И все же Зуи прав. Прав не в богословском фокусе, которым обводит вокруг пальца издерганную сестричку; он прав, высмеивая ее презрение к окружающему миру, глубоко скрытое духовное и интеллектуальное чванство по отношению ко всему, что ее окружает. Все мы живем в разлаженном обществе, все преодолеваем враждебность окружающей действительности — и подобный маленький сноб сидит в каждом из нас. Таким чувствам предаваться легко и приятно. Они дают благостное ощущение возвышенности над мирской суетой, а уж какими аргументами мы их сервируем — культурными, религиозными ли — дело девятое.

Господь бог тут, конечно, ни при чем. Вечно с ним одна беда: он всегда ни при чем. Давно подмечено, что этическая система христианства содержит один существенный и, возможно, неустранимый порок. Дело в том, что заповедь «возлюби ближнего» мотивируется с помощью банального кнута и пряника: вечного блаженства и адских огней. Какая же это любовь — из-под палки? Не любовь, а самый что ни на есть меркантильный расчет — ведь верно, выгодная сделка? В этом смысле даже анахорет-схимник кажется несвободным от буржуазного делячества: исполняя обеты, он всего лишь честно и истово реализует свои обязательства по сделке — и вправе требовать того же от небес. Очевидно, что заоблачная иллюзия способна породить лишь другую иллюзию: загробного воздаяния, бегства от отчуждения. «Иначе, — сказал бы Зуи, — никуда ты, брат, не денешься от своего »я", от презираемого тобою эгоизма, и он всегда будет с тобой как чертова консервная банка, привязанная к чертову кошачьему хвосту".

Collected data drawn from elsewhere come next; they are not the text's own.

Lemma Delete_never_deletes_witness :
  repository.Delete (H := sqlite.sqlite_affinity) task task_pool_1 1
  = ({| sql.idle := [∅]; sql.busy := [task_db_1] |},
     Some (Storage (sql.NoSuchTable "task"))).
Proof.
  rewrite (proj1 (Delete_never_deletes (H := sqlite.sqlite_affinity) task
                    task_pool_1 1 ltac:(vm_compute; lia))).
  vm_compute. reflexivity.
Defined.

(** X3.  [CreateSchema], [List] and [Create] finish each statement
    before the next: on a handle with one free connection they run on
    that connection and release it again, so their results are those on
    its database, and no other database changes. *)
Theorem statements_on_free_connection `{sql.Affinity} (e : Entity)
    (p : sql.Pool) (c : sql.DB) :
  sql.idle p = [c] ->
  repository.CreateSchema e p
  = ({| sql.idle := [fst (CreateSchema e c)]; sql.busy := sql.busy p |},
     snd (CreateSchema e c))
  /\ (forall page pageSize,
        repository.List e p page pageSize = (p, List e c page pageSize))
  /\ (forall data,
        repository.Create e p data
        = ({| sql.idle := [fst (Create e c data)]; sql.busy := sql.busy p |},
           snd (Create e c data))).
Proof.
  intros Hidle. split_and!.
  - by apply CreateSchema_on_connection.
  - intros page pageSize. by apply List_on_connection.
  - intros data. by apply Create_on_connection.
Qed.

Lemma statements_on_free_connection_witness :
  repository.List task task_pool_1 1 10
  = (task_pool_1, Ok ([task_record_1], 1)).
Proof.
  rewrite (proj1 (proj2 (statements_on_free_connection
                           (H := sqlite.sqlite_affinity) task task_pool_1
                           task_db_1 eq_refl))).
  vm_compute. reflexivity.
Defined.

Section Lost.
Context `{sql.Affinity}.
Variable e : Entity.

(** On a database without the table, no statement of the repository
    succeeds. *)
Lemma List_no_table (db : sql.DB) (page pageSize : Z) :
  db !! sql.fold (Name e) = None ->
  List e db page pageSize = Err (Storage (sql.NoSuchTable (Name e))).
Proof.
  intros Hnone. unfold List, sql.QueryRow, sql.Query. simpl.
  by rewrite Hnone.
Qed.

Lemma Create_failed (db db' : sql.DB) (data : gmap string Value)
    (err : RepoError) :
  Create e db data = (db', Err err) -> db' = db.
Proof.
  unfold Create. destruct (Validate e data); [|by intros [= <-]].
  destruct (declared e data) as [fields values].
  destruct (sql.Exec db (sql.Insert (Name e) fields) values)
    as [[db'' id]|err']; [done|by intros [= <-]].
Qed.

Lemma Create_no_table (db : sql.DB) (data : gmap string Value) :
  db !! sql.fold (Name e) = None ->
  exists err, Create e db data = (db, Err err).
Proof.
  intros Hnone. destruct (Create e db data) as [db' [id|err]] eqn:Hcreate.
  - apply Create_inv in Hcreate as (_ & _ & t & _ & _ & Ht & _).
    congruence.
  - rewrite (Create_failed db db' data err Hcreate). by eexists.
Qed.
End Lost.

(** X5.  After one [FindByID] on the handle of a running service, whose
    free connection had the table, no method of the repository reaches
    the table again: [List], [FindByID], [Update] and [Delete] return no
    such table and every [Create] returns an error, whatever the
    arguments, and the handle stays as it is. *)
Theorem no_table_after_FindByID `{sql.Affinity} (e : Entity) (p : sql.Pool)
    (c : sql.DB) (t : sql.Table) (id : Z) :
  sql.idle p = [c] ->
  c !! sql.fold (Name e) = Some t ->
  let p' := fst (repository.FindByID e p id) in
  let err := Storage (sql.NoSuchTable (Name e)) in
  p' = {| sql.idle := [∅]; sql.busy := sql.busy p ++ [c] |}
  /\ (forall page pageSize,
        repository.List e p' page pageSize = (p', Err err))
  /\ (forall data, exists err', repository.Create e p' data = (p', Err err'))
  /\ (forall id', repository.FindByID e p' id' = (p', Err err))
  /\ (forall id' data, repository.Update e p' id' data = (p', Some err))
  /\ (forall id', repository.Delete e p' id' = (p', Some err)).
Proof.
  intros Hidle Ht p' err. unfold p'.
  rewrite (FindByID_serving e p c t id Hidle Ht). simpl.
  set (q := {| sql.idle := [∅]; sql.busy := sql.busy p ++ [c] |}).
  assert (sql.idle q = [∅]) as Hq by done.
  assert ((∅ : sql.DB) !! sql.fold (Name e) = None) as Hnone
    by apply lookup_empty.
  assert (forall id', repository.FindByID e q id' = (q, Err err)) as Hfind.
  { intros id'. by apply (FindByID_lost e q ∅ id'). }
  split_and!.
  - done.
  - intros page pageSize.
    rewrite (List_on_connection e q ∅ page pageSize Hq).
    by rewrite List_no_table.
  - intros data.
    rewrite (Create_on_connection e q ∅ data Hq).
    destruct (Create_no_table e ∅ data Hnone) as [err' ->]. by exists err'.
  - done.
  - intros id' data.
    rewrite (Update_unfold e q id' data) by (simpl; lia).
    by rewrite Hfind.
  - intros id'.
    rewrite (Delete_unfold e q id') by (simpl; lia).
    by rewrite Hfind.
Qed.

Lemma no_table_after_FindByID_witness :
  repository.List task (fst (repository.FindByID task task_pool_1 1)) 1 10
  = (fst (repository.FindByID task task_pool_1 1),
     Err (Storage (sql.NoSuchTable "task"))).
Proof.
  apply (proj1 (proj2 (no_table_after_FindByID (H := sqlite.sqlite_affinity)
                         task task_pool_1 task_db_1 task_table_1 1
                         eq_refl eq_refl))).
Defined.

Но здесь я подступаю к тому, от чего строго-настрого зарекся вначале: к морализаторству. Как гласит известный афоризм, дело литературы — вопросы, а не ответы. Ответ должен дать сам читатель. Я уже говорил, что Дж. Д. Сэлинджер как огня чурался «ответов» и „объяснений“. И тем более, когда дело касается таких вопросов. Симор, Бадди, Фрэнни Гласс, Холден Колфилд — все они, наконец, свободны, как свободен и их создатель. После смерти Майкла Джексона по Интернету гулял пронзительно трогательный рисунок: маленький негритенок держит за руку источенного операциями белокожего человека в черной одежде. Смеясь, они бегут вдаль. Сегодня мне видится неприкаянный тинейджер Холден Колфилд — он навсегда остался с нами, неуловимый и вечный. Беги, Холден, беги!